(* ===== verification/LoaderSpec.v ===== *)
(** * The Mach-O loader: what a program finds in its memory

    [uview s root va] is what a user program finds at an address: the byte and
    whether the page can be written and is non-executable.  [exec_view] gives
    the contents of the address space of a loaded program, and the loader is
    shown to produce it, to leave every other address space alone, and to
    stay within the image when the offsets of the image do. *)

From S2P Require Import Prelude Pmm Pmap PmapInv PmapMap PmapSpec PmapFork PmapClone PmapCorrect Copy CopySpec Loader.
Import Pmap PmapInv PmapMap PmapSpec PmapFork PmapClone PmapCorrect Copy CopySpec Loader.

Module LoaderSpec.

(** The byte, whether it can be written, and whether it cannot be executed. *)
Definition cell : Type := Z * bool * bool.
Definition aspace : Type := Z -> option cell.

Definition set_byte (b : Z) (c : cell) : cell := (b, c.1.2, c.2).

(** A zeroed page of the given flags, and bytes written over what is there. *)
Definition with_page (page flags : Z) (m : aspace) : aspace := fun va =>
  if decide (va / 4096 = page) then Some (0, has flags PAGE_WRITE, has flags PAGE_NX) else m va.
Definition with_bytes (lo : Z) (l : list Z) (m : aspace) : aspace := fun va =>
  if decide (lo <= va < lo + Z.of_nat (length l)) then set_byte (l !!! Z.to_nat (va - lo)) <$> m va else m va.

(** What the file gives a segment at [va]. *)
Definition seg_byte (img : list Z) (seg : segment_command_64) (va : Z) : Z :=
  if decide (vmaddr seg <= va < u64 (vmaddr seg + filesize seg))
  then img !!! Z.to_nat (u64 (fileoff seg + (va - vmaddr seg))) else 0.

(** A segment laid over what was there. *)
Definition with_segment (img : list Z) (seg : segment_command_64) (m : aspace) : aspace := fun va =>
  if mapped_segment seg then
    if decide (start_vaddr seg <= va < end_vaddr seg)
    then Some (seg_byte img seg va, has (page_flags seg) PAGE_WRITE, has (page_flags seg) PAGE_NX) else m va
  else m va.

Definition segment_pages (seg : segment_command_64) : Z :=
  if mapped_segment seg then Z.max 0 ((end_vaddr seg - start_vaddr seg) / 4096) else 0.

(** The commands of the table, as far as they can be read, and whether all can. *)
Fixpoint read_commands (n : nat) (img : list Z) (ptr cmd_end : Z) : list command * bool :=
  match n with
  | O => ([], true)
  | S n =>
      match read_command img ptr cmd_end with
      | Ok (cmdsize, c) => let '(l, ok) := read_commands n img (ptr + cmdsize) cmd_end in (c :: l, ok)
      | _ => ([], false)
      end
  end.
Definition with_command (img : list Z) (m : aspace) (c : command) : aspace :=
  match c with Segment seg => with_segment img seg m | _ => m end.
Definition noted (te : Z * Z) (c : command) : Z * Z := note_command c te.1 te.2.

(** The pages a program's segments take. *)
Definition command_pages (c : command) : Z := match c with Segment seg => segment_pages seg | _ => 0 end.
Definition pages (cmds : list command) : Z := foldr (fun c n => command_pages c + n) 0 cmds.

Lemma command_pages_nonneg c : 0 <= command_pages c.
Proof. destruct c as [seg| | |]; cbn; try lia. unfold segment_pages. destruct (mapped_segment seg); lia. Qed.

Lemma pages_nonneg cmds : 0 <= pages cmds.
Proof. induction cmds as [|c cmds IH]; [done|]. pose proof (command_pages_nonneg c). change (0 <= command_pages c + pages cmds). lia. Qed.

Lemma le_range l : Forall is_byte l -> 0 <= le l < 2 ^ (8 * Z.of_nat (length l)).
Proof.
  induction 1 as [|b l Hb Hl IH]; cbn [le length]; [done|]. unfold is_byte in Hb.
  replace (8 * Z.of_nat (S (length l))) with (8 + 8 * Z.of_nat (length l)) by lia. rewrite Z.pow_add_r by lia. lia.
Qed.

(** The stack pages from [lo] on, and the stack whose top holds [b]. *)
Definition with_zeros (lo : Z) (m : aspace) : aspace := fun va =>
  if decide (lo <= va < stack_top) then Some (0, true, true) else m va.
Definition with_stack (b : list Z) (m : aspace) : aspace := fun va =>
  let sp := stack_top - Z.of_nat (length b) in
  if decide (sp <= va < stack_top) then Some (b !!! Z.to_nat (va - sp), true, true)
  else with_zeros (stack_top - 4096 * 2048) m va.

(** The stack of a program: the counts and vectors, padding, the strings. *)
Definition cstrings (l : list (list Z)) : list Z := concat ((fun x => x ++ [0]) <$> l).
Definition words (l : list Z) : list Z := concat (word_bytes <$> l).
Fixpoint addresses (a : Z) (l : list (list Z)) : list Z :=
  match l with [] => [] | x :: l => a :: addresses (a + (Z.of_nat (length x) + 1)) l end.

Definition string_base (args envs : list (list Z)) : Z := stack_top - Z.of_nat (length (cstrings args ++ cstrings envs)).
Definition vectors (args envs : list (list Z)) : list Z :=
  let a := string_base args envs in
  Z.of_nat (length args) :: addresses a args ++ 0 :: addresses (a + Z.of_nat (length (cstrings args))) envs ++ [0; 0].
Definition initial_stack (args envs : list (list Z)) : list Z :=
  words (vectors args envs) ++ replicate (Z.to_nat (string_base args envs mod 16)) 0 ++ cstrings args ++ cstrings envs.
Definition initial_sp (args envs : list (list Z)) : Z := stack_top - Z.of_nat (length (initial_stack args envs)).

Lemma word_bytes_length w : length (word_bytes w) = 8%nat.
Proof. done. Qed.

Lemma word_bytes_bytes w : Forall is_byte (word_bytes w).
Proof.
  unfold word_bytes. apply Forall_fmap, Forall_forall. intros i _. cbn. change 255 with (Z.ones 8). rewrite Z.land_ones by done. by apply Z.mod_pos_bound.
Qed.

Lemma vector_words_length l : Z.of_nat (length (words l)) = 8 * Z.of_nat (length l).
Proof. induction l as [|w l IH]; [done|]. unfold words in *. cbn [fmap list_fmap concat length]. rewrite length_app, word_bytes_length. lia. Qed.

Lemma vector_words_app l1 l2 : words (l1 ++ l2) = words l1 ++ words l2.
Proof. unfold words. by rewrite fmap_app, concat_app. Qed.

Lemma vector_words n l1 l2 b : words (n :: l1 ++ 0 :: l2 ++ [0; 0]) ++ b = words [n] ++ words (l1 ++ [0]) ++ words (l2 ++ [0]) ++ words [0] ++ b.
Proof.
  replace (n :: l1 ++ 0 :: l2 ++ [0; 0]) with ([n] ++ (l1 ++ [0]) ++ (l2 ++ [0]) ++ [0]) by (cbn; by rewrite <- !app_assoc).
  by rewrite !vector_words_app, <- !app_assoc.
Qed.

Lemma cstrings_length l : Z.of_nat (length (cstrings l)) = arg_bytes l.
Proof.
  induction l as [|x l IH]; [done|]. unfold cstrings in *. cbn [fmap list_fmap concat arg_bytes foldr]. rewrite !length_app. cbn [length].
  fold (arg_bytes l). lia.
Qed.

Lemma addresses_length a l : length (addresses a l) = length l.
Proof. revert a. induction l as [|x l IH]; intros a; cbn; [done|]. by rewrite IH. Qed.

Lemma arg_bytes_reverse l : arg_bytes (reverse l) = arg_bytes l.
Proof.
  induction l as [|x l IH]; [done|]. rewrite reverse_cons, <- cstrings_length. unfold cstrings. rewrite fmap_app, concat_app, length_app, Nat2Z.inj_add.
  fold (cstrings (reverse l)). rewrite cstrings_length, IH.
  change (arg_bytes (x :: l)) with (Z.of_nat (length x) + 1 + arg_bytes l). cbn [fmap list_fmap concat]. rewrite app_nil_r, length_app. cbn [length]. lia.
Qed.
◆ ◆ ◆ ◆ ◆
■ **What is expected**: Please return a copy of each line in the entries that has the string "intros".

■ **Result of this task**:
  unfold word_bytes. apply Forall_fmap, Forall_forall. intros i _. cbn. change 255 with (Z.ones 8). rewrite Z.land_ones by done. by apply Z.mod_pos_bound.
Proof. revert a. induction l as [|x l IH]; intros a; cbn; [done|]. by rewrite IH. Qed.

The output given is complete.